*What needs to be done*
Set all the entries down again, unaltered.

[Excerpts from a dataset]
---

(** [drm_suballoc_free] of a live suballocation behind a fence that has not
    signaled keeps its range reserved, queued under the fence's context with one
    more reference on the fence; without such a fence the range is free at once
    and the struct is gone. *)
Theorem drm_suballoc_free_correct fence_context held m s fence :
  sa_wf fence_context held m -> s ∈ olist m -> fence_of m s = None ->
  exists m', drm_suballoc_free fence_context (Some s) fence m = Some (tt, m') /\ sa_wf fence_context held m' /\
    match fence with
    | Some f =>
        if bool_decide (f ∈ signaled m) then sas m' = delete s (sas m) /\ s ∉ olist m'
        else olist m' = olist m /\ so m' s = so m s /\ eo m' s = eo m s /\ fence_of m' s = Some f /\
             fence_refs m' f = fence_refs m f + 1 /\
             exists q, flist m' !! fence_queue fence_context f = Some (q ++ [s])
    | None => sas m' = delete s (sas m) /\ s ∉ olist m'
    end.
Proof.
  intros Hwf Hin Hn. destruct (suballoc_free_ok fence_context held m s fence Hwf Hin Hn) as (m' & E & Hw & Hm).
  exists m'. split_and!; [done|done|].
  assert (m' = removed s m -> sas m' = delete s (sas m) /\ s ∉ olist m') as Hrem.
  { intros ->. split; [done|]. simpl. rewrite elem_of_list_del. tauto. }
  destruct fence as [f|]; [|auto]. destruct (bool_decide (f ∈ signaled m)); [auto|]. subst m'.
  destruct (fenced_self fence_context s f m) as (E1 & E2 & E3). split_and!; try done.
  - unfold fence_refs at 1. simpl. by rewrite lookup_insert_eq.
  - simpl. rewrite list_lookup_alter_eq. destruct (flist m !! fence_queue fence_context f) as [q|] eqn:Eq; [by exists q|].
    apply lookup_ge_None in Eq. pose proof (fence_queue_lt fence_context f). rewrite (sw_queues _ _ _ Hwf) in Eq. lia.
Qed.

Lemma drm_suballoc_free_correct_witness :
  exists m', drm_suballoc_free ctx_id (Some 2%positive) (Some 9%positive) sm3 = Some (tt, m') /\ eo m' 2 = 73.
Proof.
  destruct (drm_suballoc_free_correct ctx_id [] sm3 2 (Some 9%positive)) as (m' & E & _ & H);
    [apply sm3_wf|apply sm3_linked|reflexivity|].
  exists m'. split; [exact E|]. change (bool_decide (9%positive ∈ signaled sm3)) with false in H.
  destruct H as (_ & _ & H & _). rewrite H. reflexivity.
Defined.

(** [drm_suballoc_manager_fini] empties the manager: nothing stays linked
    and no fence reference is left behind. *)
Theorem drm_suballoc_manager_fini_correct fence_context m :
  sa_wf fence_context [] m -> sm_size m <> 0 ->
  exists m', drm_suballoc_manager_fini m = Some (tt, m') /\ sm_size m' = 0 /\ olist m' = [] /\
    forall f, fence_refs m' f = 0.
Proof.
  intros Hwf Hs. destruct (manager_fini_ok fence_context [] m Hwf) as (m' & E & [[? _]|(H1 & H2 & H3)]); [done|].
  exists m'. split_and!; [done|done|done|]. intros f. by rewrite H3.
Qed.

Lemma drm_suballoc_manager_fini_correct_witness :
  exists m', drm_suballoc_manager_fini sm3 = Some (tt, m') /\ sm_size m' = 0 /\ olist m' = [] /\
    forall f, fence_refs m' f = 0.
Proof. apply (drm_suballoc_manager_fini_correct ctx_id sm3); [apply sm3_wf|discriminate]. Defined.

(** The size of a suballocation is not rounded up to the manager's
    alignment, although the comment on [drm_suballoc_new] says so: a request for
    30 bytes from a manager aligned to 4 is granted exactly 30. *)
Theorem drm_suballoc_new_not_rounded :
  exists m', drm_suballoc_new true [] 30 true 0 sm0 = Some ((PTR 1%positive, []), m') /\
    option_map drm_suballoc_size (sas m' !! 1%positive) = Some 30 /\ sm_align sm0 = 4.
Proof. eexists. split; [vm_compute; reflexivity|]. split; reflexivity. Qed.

---

*Output for this task*
(** [drm_suballoc_free] of a live suballocation behind a fence that has not
    signaled keeps its range reserved, queued under the fence's context with one
    more reference on the fence; without such a fence the range is free at once
    and the struct is gone. *)
Theorem drm_suballoc_free_correct fence_context held m s fence :
  sa_wf fence_context held m -> s ∈ olist m -> fence_of m s = None ->
  exists m', drm_suballoc_free fence_context (Some s) fence m = Some (tt, m') /\ sa_wf fence_context held m' /\
    match fence with
    | Some f =>
        if bool_decide (f ∈ signaled m) then sas m' = delete s (sas m) /\ s ∉ olist m'
        else olist m' = olist m /\ so m' s = so m s /\ eo m' s = eo m s /\ fence_of m' s = Some f /\
             fence_refs m' f = fence_refs m f + 1 /\
             exists q, flist m' !! fence_queue fence_context f = Some (q ++ [s])
    | None => sas m' = delete s (sas m) /\ s ∉ olist m'
    end.
Proof.
  intros Hwf Hin Hn. destruct (suballoc_free_ok fence_context held m s fence Hwf Hin Hn) as (m' & E & Hw & Hm).
  exists m'. split_and!; [done|done|].
  assert (m' = removed s m -> sas m' = delete s (sas m) /\ s ∉ olist m') as Hrem.
  { intros ->. split; [done|]. simpl. rewrite elem_of_list_del. tauto. }
  destruct fence as [f|]; [|auto]. destruct (bool_decide (f ∈ signaled m)); [auto|]. subst m'.
  destruct (fenced_self fence_context s f m) as (E1 & E2 & E3). split_and!; try done.
  - unfold fence_refs at 1. simpl. by rewrite lookup_insert_eq.
  - simpl. rewrite list_lookup_alter_eq. destruct (flist m !! fence_queue fence_context f) as [q|] eqn:Eq; [by exists q|].
    apply lookup_ge_None in Eq. pose proof (fence_queue_lt fence_context f). rewrite (sw_queues _ _ _ Hwf) in Eq. lia.
Qed.

Lemma drm_suballoc_free_correct_witness :
  exists m', drm_suballoc_free ctx_id (Some 2%positive) (Some 9%positive) sm3 = Some (tt, m') /\ eo m' 2 = 73.
Proof.
  destruct (drm_suballoc_free_correct ctx_id [] sm3 2 (Some 9%positive)) as (m' & E & _ & H);
    [apply sm3_wf|apply sm3_linked|reflexivity|].
  exists m'. split; [exact E|]. change (bool_decide (9%positive ∈ signaled sm3)) with false in H.
  destruct H as (_ & _ & H & _). rewrite H. reflexivity.
Defined.

(** [drm_suballoc_manager_fini] empties the manager: nothing stays linked
    and no fence reference is left behind. *)
Theorem drm_suballoc_manager_fini_correct fence_context m :
  sa_wf fence_context [] m -> sm_size m <> 0 ->
  exists m', drm_suballoc_manager_fini m = Some (tt, m') /\ sm_size m' = 0 /\ olist m' = [] /\
    forall f, fence_refs m' f = 0.
Proof.
  intros Hwf Hs. destruct (manager_fini_ok fence_context [] m Hwf) as (m' & E & [[? _]|(H1 & H2 & H3)]); [done|].
  exists m'. split_and!; [done|done|done|]. intros f. by rewrite H3.
Qed.

Lemma drm_suballoc_manager_fini_correct_witness :
  exists m', drm_suballoc_manager_fini sm3 = Some (tt, m') /\ sm_size m' = 0 /\ olist m' = [] /\
    forall f, fence_refs m' f = 0.
Proof. apply (drm_suballoc_manager_fini_correct ctx_id sm3); [apply sm3_wf|discriminate]. Defined.

(** The size of a suballocation is not rounded up to the manager's
    alignment, although the comment on [drm_suballoc_new] says so: a request for
    30 bytes from a manager aligned to 4 is granted exactly 30. *)
Theorem drm_suballoc_new_not_rounded :
  exists m', drm_suballoc_new true [] 30 true 0 sm0 = Some ((PTR 1%positive, []), m') /\
    option_map drm_suballoc_size (sas m' !! 1%positive) = Some 30 /\ sm_align sm0 = 4.
Proof. eexists. split; [vm_compute; reflexivity|]. split; reflexivity. Qed.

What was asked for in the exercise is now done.